Always explore the data before plunging into analysis! What are the sample means in the wild type and Nrl knockout groups (yes, we're ignoring developmental stage today)? aggregate() and other data aggregation functions are explained below.

aggregate(genExp ~ gType, pDat, FUN = mean)

##   gType genExp
## 1    wt  9.758
## 2 NrlKO  9.553

Let's make a stripplot so we can sanity test our t test result.

library(lattice)
stripplot(gType ~ genExp, pDat)

plot of chunk unnamed-chunk-4

We will do a two-sample t test comparing wild type to the Nrl knockouts.

t.test(genExp ~ gType, pDat)

## 
##  Welch Two Sample t-test
## 
## data:  genExp by gType
## t = 1.479, df = 36.78, p-value = 0.1475
## alternative hypothesis: true difference in means is not equal to 0
## 95 percent confidence interval:
##  -0.07586  0.48605
## sample estimates:
##    mean in group wt mean in group NrlKO 
##               9.758               9.553

If we save the t test result, we can inspect what it is.

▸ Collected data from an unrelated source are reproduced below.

(* ===== verification/X11Facts.v ===== *)
(** * The X11 module: lemmas

    Areas and modes; what input leaves alone, and the button masks as a set of
    pressed buttons ([buttons_rel]); the trace of messages ([views]) and the
    invariant of the module ([x11_ok]), and what keeps it. *)

From stdpp Require Import gmap list.
From S2P Require Import Prelude WStream Message ClientMsg ServerMsg VarMsg SessionMsg WindowMsg MsgTable TableFacts Pipe Transport TransportFacts Queue Delivery Outbound OutboundFacts PipelineFacts EncoderFacts DisplayFacts X11.
#[local] Open Scope Z_scope.

Lemma int_ok z : - 2 ^ 31 <= z < 2 ^ 31 -> int z = Some z.
Proof. intros H. unfold int. destruct (Z.leb_spec (- 2 ^ 31) z); [|lia]. destruct (Z.ltb_spec z (2 ^ 31)); [done|lia]. Qed.

(** Case analysis on the comparisons of the goal. *)
Ltac zcases := repeat match goal with |- context[?a <? ?b] =>
  lazymatch constr:((a, b)) with context[_ <? _] => fail | _ => destruct (Z.ltb_spec a b) end end.

(** ** Areas *)

(** The size of a screen, within the range that [rdpRRInit] sets. *)
Definition screen_size (n : Z) : Prop := 1 <= n <= 16384.

Lemma rem16 x : 0 <= x -> 0 <= Z.rem x 16 < 16.
Proof. intros. apply Z.rem_bound_pos; lia. Qed.

Lemma area_axis_ok n x w : screen_size n -> small_coord x -> small_size w ->
  exists x' w', area_axis n x w = Some (x', w') /\ 0 <= x' < n /\ 0 <= w' < 2 ^ 30 + 64 /\
    forall c, x <= c < x + w -> 0 <= c < n -> x' <= c < x' + w'.
Proof.
  unfold screen_size, small_coord, small_size. intros Hn Hx Hw. unfold area_axis. set (x0 := if x <? 0 then 0 else x).
  rewrite int_ok by lia. cbn [mbind option_bind]. set (x1 := if n - 1 <? x0 then n - 1 else x0).
  assert (0 <= x1 < n /\ x1 <= Z.max x 0) as [H1 H2].
  { unfold x1, x0. zcases; lia. }
  pose proof (rem16 x1 ltac:(lia)). rewrite int_ok by lia. cbn [mbind option_bind].
  pose proof (rem16 (w + Z.rem x1 16) ltac:(lia)). rewrite int_ok by lia. cbn [mbind option_bind].
  assert (Z.rem x1 16 <= x1) by (apply Z.rem_le; lia). do 2 eexists. split; [reflexivity|]. split; [lia|]. split; [lia|].
  intros c Hc Hcn. assert (x1 = Z.max x 0) as E.
  { unfold x1, x0. zcases; lia. }
  lia.
Qed.

Lemma area_end_ok n x w : screen_size n -> 0 <= x < n -> 0 <= w < 2 ^ 30 + 64 ->
  exists w', area_end n x w = Some w' /\ 0 <= w' <= w /\ x + w' <= n /\ forall c, c < n -> c < x + w -> c < x + w'.
Proof.
  unfold screen_size. intros Hn Hx Hw. unfold area_end. rewrite (int_ok (x + w)), (int_ok (n - x)) by lia. cbn [mbind option_bind].
  exists (if n <? x + w then n - x else w). zcases; repeat split; intros; lia.
Qed.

ttRes <- t.test(genExp ~ gType, pDat)
str(ttRes)

## List of 9
##  $ statistic  : Named num 1.48
##   ..- attr(*, "names")= chr "t"
##  $ parameter  : Named num 36.8
##   ..- attr(*, "names")= chr "df"
##  $ p.value    : num 0.148
##  $ conf.int   : atomic [1:2] -0.0759 0.4861
##   ..- attr(*, "conf.level")= num 0.95
##  $ estimate   : Named num [1:2] 9.76 9.55
##   ..- attr(*, "names")= chr [1:2] "mean in group wt" "mean in group NrlKO"
##  $ null.value : Named num 0
##   ..- attr(*, "names")= chr "difference in means"
##  $ alternative: chr "two.sided"
##  $ method     : chr "Welch Two Sample t-test"
##  $ data.name  : chr "genExp by gType"
##  - attr(*, "class")= chr "htest"

extract test statistic and p- value

ttRes$statistic

##     t 
## 1.479

ttRes$p.value

## [1] 0.1475

The t- test with equal variance assumption

ttResEqlVar <- t.test(genExp ~ gType, pDat, var.equal = T)
str(ttResEqlVar)

## List of 9
##  $ statistic  : Named num 1.48
##   ..- attr(*, "names")= chr "t"
##  $ parameter  : Named num 37
##   ..- attr(*, "names")= chr "df"
##  $ p.value    : num 0.147
##  $ conf.int   : atomic [1:2] -0.0756 0.4858
##   ..- attr(*, "conf.level")= num 0.95
##  $ estimate   : Named num [1:2] 9.76 9.55
##   ..- attr(*, "names")= chr [1:2] "mean in group wt" "mean in group NrlKO"
##  $ null.value : Named num 0
##   ..- attr(*, "names")= chr "difference in means"
##  $ alternative: chr "two.sided"
##  $ method     : chr " Two Sample t-test"
##  $ data.name  : chr "genExp by gType"
##  - attr(*, "class")= chr "htest"

the Wilcoxon and KS tests for differential expression

wtRes <- suppressWarnings(wilcox.test(genExp ~ gType, pDat))
kstRes <- suppressWarnings(ks.test(pDat$genExp[pDat$gType == "wt"], pDat$genExp[pDat$gType == 
    "NrlKO"]))

apply() for computing on rows or columns of matrices

Even though data.frames are at the heart of most analyses, let's start at the beginning with apply(), which operates on a matrix (or arrays more generally). apply() is a built-in base R function; it is not part of plyr. Recall that arrays can only hold info all of the same “flavor”, such as numeric.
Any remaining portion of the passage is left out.